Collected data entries
* * * * *

(* ===== verification/EvalSuiteProtocol.v ===== *)
(** * The life of a campaign's clusters

    The events of a node count - starts, slots and stops - follow an automaton:
    one cluster at a time, and after a slot that broke its cluster the next one
    is used for the schedule only when it has run every scenario once. *)

From S2P Require Import Prelude Order GoStrings Trace NodeState Node Config Deploy EvalData Artifact EvalSuite EvalSuiteLaws.

(** ** The automaton *)

Inductive mode :=
  | Down (broken : bool)                    (* no cluster; [broken] if the last one had to go *)
  | Recovering (rest : list evalScenario)   (* a new cluster that has these scenarios to run *)
  | Up                                      (* a cluster that runs the schedule *)
  | Broken                                  (* a cluster that has to go *)
  | Finished.                               (* no cluster, and none follows *)

Definition recoverMode (rest : list evalScenario) : mode :=
  match rest with
  | [] => Up
  | _ => Recovering rest
  end.

Section Automaton.
Context (uni : bytes -> bytes) (group : list evalScenario).

Definition advance (m : mode) (e : lifecycle) : option mode :=
  match m, e with
  | Down broken, Opened _ _ => Some (if broken then recoverMode group else Up)
  | Recovering (s :: rest), SlotRun run _ =>
      if bool_decide (run_Phase run = str "recovery") && bool_decide (run_ScenarioID run = sc_ID s) then
        Some (if run_Success run && run_Consistent run then recoverMode rest else Broken)
      else None
  | Up, SlotRun run err =>
      if bool_decide (scheduledPhase (run_Phase run)) then
        Some (if shouldRecoverPersistentCluster uni run err then Broken else Up)
      else None
  | Broken, Closed => Some (Down true)
  | Recovering _, Closed | Up, Closed => Some Finished
  | _, _ => None
  end.

Fixpoint follow (m : mode) (log : list lifecycle) : option mode :=
  match log with
  | [] => Some m
  | e :: log => m' ← advance m e; follow m' log
  end.

Lemma follow_snoc m log e : follow m (log ++ [e]) = (m' ← follow m log; advance m' e).
Proof.
  revert m. induction log as [|e' log IH]; intros m; cbn; [by destruct (advance m e)|].
  destruct (advance m e'); cbn; [apply IH|done].
Qed.

Definition stopped (m : mode) : Prop :=
  match m with
  | Down _ | Finished => True
  | _ => False
  end.

(** A complete log: no cluster is left running. *)
Definition protocol (log : list lifecycle) : Prop := exists m, follow (Down false) log = Some m /\ stopped m.

(** ** The states of the loop

    [before] is the log of the node counts that are done. *)
Section States.
Context (before : list lifecycle).

Definition inMode (m : mode) (st : suiteState) : Prop :=
  exists log, ss_log st = before ++ log /\ follow (Down false) log = Some m.

Lemma inMode_step m m' e st st' : inMode m st -> ss_log st' = ss_log st ++ [e] -> advance m e = Some m' -> inMode m' st'.
Proof.
  intros (log & Hlog & Hf) Hst Ha. exists (log ++ [e]). rewrite Hst, Hlog, app_assoc. split; [done|].
  by rewrite follow_snoc, Hf.
Qed.

Lemma inMode_close m m' st : inMode m st -> is_Some (ss_cluster st) -> advance m Closed = Some m' -> inMode m' (closeCluster st).
Proof. intros Hm [c Hc] Ha. eapply inMode_step; [exact Hm| |exact Ha]. cbn. by rewrite Hc. Qed.

(** At the head of the loops the mode says whether there is a cluster. *)
Definition atHead (st : suiteState) : Prop :=
  inMode (match ss_cluster st with Some _ => Up | None => Down (needsRecovery st) end) st.

Definition halted (st : suiteState) : Prop := exists m, inMode m st /\ stopped m.

Lemma halted_close m st : inMode m st -> is_Some (ss_cluster st) -> m = Up \/ m = Broken \/ (exists rest, m = Recovering rest) ->
  halted (closeCluster st).
Proof.
  intros Hm Hc Hcases.
  assert (exists m', advance m Closed = Some m' /\ stopped m') as (m' & Ha & Hs).
  { destruct Hcases as [->|[->|[[|s rest] ->]]]; by eexists. }
  exists m'. split; [by eapply inMode_close|done].
Qed.

Lemma atHead_halted st : atHead st -> halted (closeCluster st).
Proof.
  unfold atHead. destruct (ss_cluster st) as [c|] eqn:Ec.
  - intros Hm. apply (halted_close Up); [done|by rewrite Ec|by left].
  - intros (log & Hlog & Hf). exists (Down (needsRecovery st)). split; [|done]. exists log. cbn. by rewrite Ec.
Qed.
End States.
End Automaton.

(** ** The loops follow it *)

Section Campaign.
Context (below : bytes -> bytes -> bytes) (crsPath : bytes -> bytes -> bytes) (uni : bytes -> bytes).
Context (json_fields : bytes -> out (list bytes)) (json_config : bytes -> out (ConfigFile * wireLimits)).
Context (json_network : bytes -> out NetworkConfig).
Context (json_failure : bytes -> out slotFailureResponse) (json_result : bytes -> out evalResult).
Context (env : campaignEnv) (configBase : bytes) (o : suiteOptions) (corpora : gmap bytes (list evalSubmission)).
Context {Rng : Type} (NewSource : Z -> Rng) (Shuffle : Rng -> list evalScenario -> list evalScenario * Rng).

Abbreviation slotRun := (slotOf uni json_failure json_result env o corpora).
Abbreviation recovering := (recoverGroup uni json_failure json_result env o corpora).
Abbreviation ensure := (ensureCluster below crsPath uni json_fields json_config json_network json_failure json_result env
  configBase o corpora).
Abbreviation specStep := (runSpec uni json_failure json_result env o corpora).
Abbreviation specLoop := (runSpecs below crsPath uni json_fields json_config json_network json_failure json_result env
  configBase o corpora).
Abbreviation groupLoop := (runGroup below crsPath uni json_fields json_config json_network json_failure json_result env
  configBase o corpora NewSource Shuffle).
Abbreviation suiteLoop := (runGroups below crsPath uni json_fields json_config json_network json_failure json_result env
  configBase o corpora NewSource Shuffle).

Lemma recover_mode rest : recoverMode rest = Up \/ recoverMode rest = Broken \/ (exists r, recoverMode rest = Recovering r).
Proof. destruct rest as [|s rest]; [by left|]. right. right. by eexists. Qed.

Lemma slotOf_scenario cluster runID phase iteration scenario block blockIteration st run err :
  slotRun cluster runID phase iteration scenario block blockIteration st = (run, err) -> run_ScenarioID run = sc_ID scenario.
Proof. intros [_ Hp]%slotOf_fields. unfold planOf in Hp. by injection Hp. Qed.

Lemma recoverGroup_follows group before cluster rest index st : inMode uni group before (recoverMode rest) st ->
  is_Some (ss_cluster st) ->
  match recovering cluster rest index st with
  | Recovered st' => inMode uni group before Up st' /\ is_Some (ss_cluster st')
  | Unrecovered st' => inMode uni group before Broken st' /\ is_Some (ss_cluster st') /\ needsRecovery st' = needsRecovery st
  | RecordFailed st' _ => halted uni group before st'
  end.
Proof.
  revert index st. induction rest as [|s rest IH]; intros index st Hm Hc; cbn [recoverGroup]; [done|].
  destruct (slotRun _ _ _ _ _ _ _ _) as [run err] eqn:E.
  pose proof (slotOf_phase _ _ _ _ _ _ _ _ _ _ _ _ _ _ _ _ E) as Hph. apply slotOf_scenario in E as Hid.
  assert (inMode uni group before (if run_Success run && run_Consistent run then recoverMode rest else Broken)
    (appendRun run err st)) as Hm'.
  { eapply inMode_step; [exact Hm|done|]. cbn [recoverMode advance]. by rewrite !bool_decide_true. }
  destruct (ce_record env run).
  { apply (halted_close _ _ _ _ _ Hm' Hc). destruct (run_Success run && run_Consistent run); [apply recover_mode|auto]. }
  rewrite <- negb_andb. destruct (run_Success run && run_Consistent run); cbn [negb]; [|done].
  by apply (IH (index + 1) (appendRun run err st)).
Qed.

Lemma ensureCluster_follows before fuel nodes first group st res : atHead uni group before st ->
  ensure fuel nodes first group st = Ret res ->
  match res with
  | Continue st' => is_Some (ss_cluster st') -> atHead uni group before st'
  | Return st' _ => halted uni group before st'
  end.
Proof.
  revert st. induction fuel as [|fuel IH]; intros st Hst; cbn [ensureCluster]; [discriminate|].
  destruct (ss_cluster st) eqn:Ec; [by intros [= <-]|].
  destruct (startPersistentCluster _ _ _ _ _ _ _ _ _ _ _ _) as [started m]. unfold atHead in Hst. rewrite Ec in Hst.
  destruct started as [c|e|].
  - assert (inMode uni group before (if needsRecovery st then recoverMode group else Up) (afterStart nodes (Ok c) m st)) as Hm
      by (eapply inMode_step; [exact Hst|done|done]).
    cbn [afterStart needsRecovery] in *. destruct (needsRecovery st) eqn:En; [|by intros [= <-]].
    pose proof (recoverGroup_follows group before c group 0 _ Hm ltac:(by eexists)) as Hr.
    destruct (recovering _ _ _ _) as [st'|st'|st' e].
    + intros [= <-] _. destruct Hr as [Hr [c' Hc']]. unfold atHead. cbn. by rewrite Hc'.
    + destruct Hr as (Hb & Hc & Hn).
      assert (atHead uni group before (set_failures (consecutiveFailures (closeCluster st') + 1) (closeCluster st'))) as Hh.
      { unfold atHead. cbn. rewrite Hn. cbn. by apply (inMode_close uni group before Broken). }
      destruct (_ <=? _); [|by apply IH]. intros [= <-]. by exists (Down (needsRecovery st')).
    + by intros [= <-].
  - assert (atHead uni group before (afterStart nodes (Err e) m st)) as Hh by exact Hst.
    destruct (_ <=? _); [|by apply IH]. intros [= <-]. by exists (Down (needsRecovery st)).
  - assert (atHead uni group before (afterStart nodes Crash m st)) as Hh by exact Hst.
    destruct (_ <=? _); [|by apply IH]. intros [= <-]. by exists (Down (needsRecovery st)).
Qed.

Lemma runSpec_follows group before nodes spec cluster st : scheduledPhase (spec_phase spec) ->
  inMode uni group before Up st -> is_Some (ss_cluster st) ->
  match specStep nodes spec cluster st with
  | Continue st' => atHead uni group before st'
  | Return st' _ => halted uni group before st'
  end.
Proof.
  intros Hph Hm Hc. unfold runSpec. destruct (slotRun _ _ _ _ _ _ _ _) as [run err] eqn:E. apply slotOf_phase in E. cbv zeta.
  assert (inMode uni group before (if shouldRecoverPersistentCluster uni run err then Broken else Up) (appendRun run err st)) as Hm'.
  { eapply inMode_step; [exact Hm|done|]. cbn [advance]. rewrite bool_decide_true; [done|by rewrite E]. }
  destruct (ce_record env run).
  { apply (halted_close _ _ _ _ _ Hm' Hc). destruct (shouldRecoverPersistentCluster uni run err); auto. }
  destruct (shouldRecoverPersistentCluster uni run err).
  - assert (inMode uni group before (Down true) (closeCluster (appendRun run err st))) as Hd
      by (by apply (inMode_close uni group before Broken)).
    destruct (_ <=? _); [by exists (Down true)|exact Hd].
  - destruct Hc as [c Hc]. unfold atHead. cbn. by rewrite Hc.
Qed.

Lemma runSpecs_follows before nodes first group specs st res :
  Forall (fun spec => scheduledPhase (spec_phase spec)) specs -> atHead uni group before st ->
  specLoop nodes first group specs st = Ret res ->
  match res with
  | Continue st' => atHead uni group before st'
  | Return st' _ => halted uni group before st'
  end.
Proof.
  intros HF. revert st. induction HF as [|spec specs Hph _ IH]; intros st Hst; cbn [runSpecs]; [by intros [= <-]|].
  destruct (ensure _ _ _ _ _) as [[st'|st' e]| |] eqn:E; cbn [go_bind]; [| |discriminate..];
    apply ensureCluster_follows with (before := before) in E; [|done| |done]; [|by intros [= <-]].
  destruct (ss_cluster st') as [c|] eqn:Ec; [|discriminate].
  assert (inMode uni group before Up st') as Hm by (specialize (E ltac:(by eexists)); unfold atHead in E; by rewrite Ec in E).
  pose proof (runSpec_follows group before nodes spec c st' Hph Hm ltac:(by rewrite Ec)) as Hs.
  destruct (specStep _ _ _ _); [by apply IH|by intros [= <-]].
Qed.

Lemma runGroup_follows nodes group st res : groupLoop nodes group st = Ret res ->
  exists log, ss_log (stateOf res) = ss_log st ++ log /\ protocol uni group log.
Proof.
  assert (forall st', halted uni group (ss_log st) st' ->
    exists log, ss_log st' = ss_log st ++ log /\ protocol uni group log) as Hend.
  { intros st' (m & (log & Hlog & Hf) & Hs). exists log. split; [done|]. by exists m. }
  assert (atHead uni group (ss_log st) (freshGroup st)) as Hh by (exists []; by rewrite app_nil_r).
  unfold runGroup, persistentSpecs. destruct (_ =? _); cbn [go_bind]; [discriminate|].
  destruct group as [|first group]; [intros [= <-]; apply Hend; by exists (Down false)|].
  destruct (specLoop _ _ _ _ _) as [[st'|st' e]| |] eqn:E; cbn [go_bind]; [| |discriminate..]; intros [= <-];
    apply (runSpecs_follows (ss_log st)) in E; try done; try apply shuffleRounds_phase, specRounds_phase;
    apply Hend; [by apply atHead_halted|exact E].
Qed.

Lemma suiteLoop_follows groups counts res : suiteLoop groups counts initialSuite = Ret res ->
  exists logs, ss_log (stateOf res) = concat logs /\
    Forall2 (fun nodes log => protocol uni (default [] (groups !! nodes)) log) (take (length logs) counts) logs.
Proof.
  assert (forall st, suiteLoop groups counts st = Ret res -> exists logs, ss_log (stateOf res) = ss_log st ++ concat logs /\
    Forall2 (fun nodes log => protocol uni (default [] (groups !! nodes)) log) (take (length logs) counts) logs) as Hgen;
    [|apply (Hgen initialSuite)].
  induction counts as [|nodes counts IH]; intros st; cbn [runGroups].
  { intros [= <-]. exists []. by rewrite app_nil_r. }
  destruct (groupLoop _ _ _) as [[st'|st' e]| |] eqn:E; cbn [go_bind]; [| |discriminate..];
    apply runGroup_follows in E as (log & Hlog & Hp); cbn [stateOf] in Hlog.
  - intros (logs & -> & HF)%IH. exists (log :: logs). cbn. rewrite Hlog, <- app_assoc. split; [done|]. by constructor.
  - intros [= <-]. exists [log]. cbn. rewrite app_nil_r, take_0. split; [done|]. by repeat constructor.
Qed.
End Campaign.

(** C18. At any time a campaign has at most one cluster running, and none is
    left running when it ends, whatever fails. A slot of the schedule runs only
    on a first cluster of its node count, or on one that replaced a broken
    cluster and has completed one slot of every scenario of the group. *)
Theorem campaign_protocol below crsPath uni json_fields json_config json_network json_failure json_result generate
  {Rng} (NewSource : Z -> Rng) Shuffle env tempDir o scenarios st err :
  runPersistentSuite below crsPath uni json_fields json_config json_network json_failure json_result generate
    NewSource Shuffle env tempDir o scenarios = Ret (st, err) ->
  let '(groups, counts) := groupScenarios scenarios in
  exists logs, ss_log st = concat logs /\
    Forall2 (fun nodes log => protocol uni (default [] (groups !! nodes)) log)
      (take (length logs) (sortSlice Z.ltb counts)) logs.
Proof.
  intros [->|(configBase & corpora & res & Hrun & ->)]%runPersistentSuite_loop; destruct (groupScenarios scenarios) as [groups counts].
  - exists []. by split.
  - by apply suiteLoop_follows in Hrun.
Qed.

* * * * *

## ACTIVITY
Copy the entries above exactly, but only from the line holding "induction counts as" through the line holding "on a first cluster", both included.

## RESPONSE TO THIS TASK
  induction counts as [|nodes counts IH]; intros st; cbn [runGroups].
  { intros [= <-]. exists []. by rewrite app_nil_r. }
  destruct (groupLoop _ _ _) as [[st'|st' e]| |] eqn:E; cbn [go_bind]; [| |discriminate..];
    apply runGroup_follows in E as (log & Hlog & Hp); cbn [stateOf] in Hlog.
  - intros (logs & -> & HF)%IH. exists (log :: logs). cbn. rewrite Hlog, <- app_assoc. split; [done|]. by constructor.
  - intros [= <-]. exists [log]. cbn. rewrite app_nil_r, take_0. split; [done|]. by repeat constructor.
Qed.
End Campaign.

(** C18. At any time a campaign has at most one cluster running, and none is
    left running when it ends, whatever fails. A slot of the schedule runs only
    on a first cluster of its node count, or on one that replaced a broken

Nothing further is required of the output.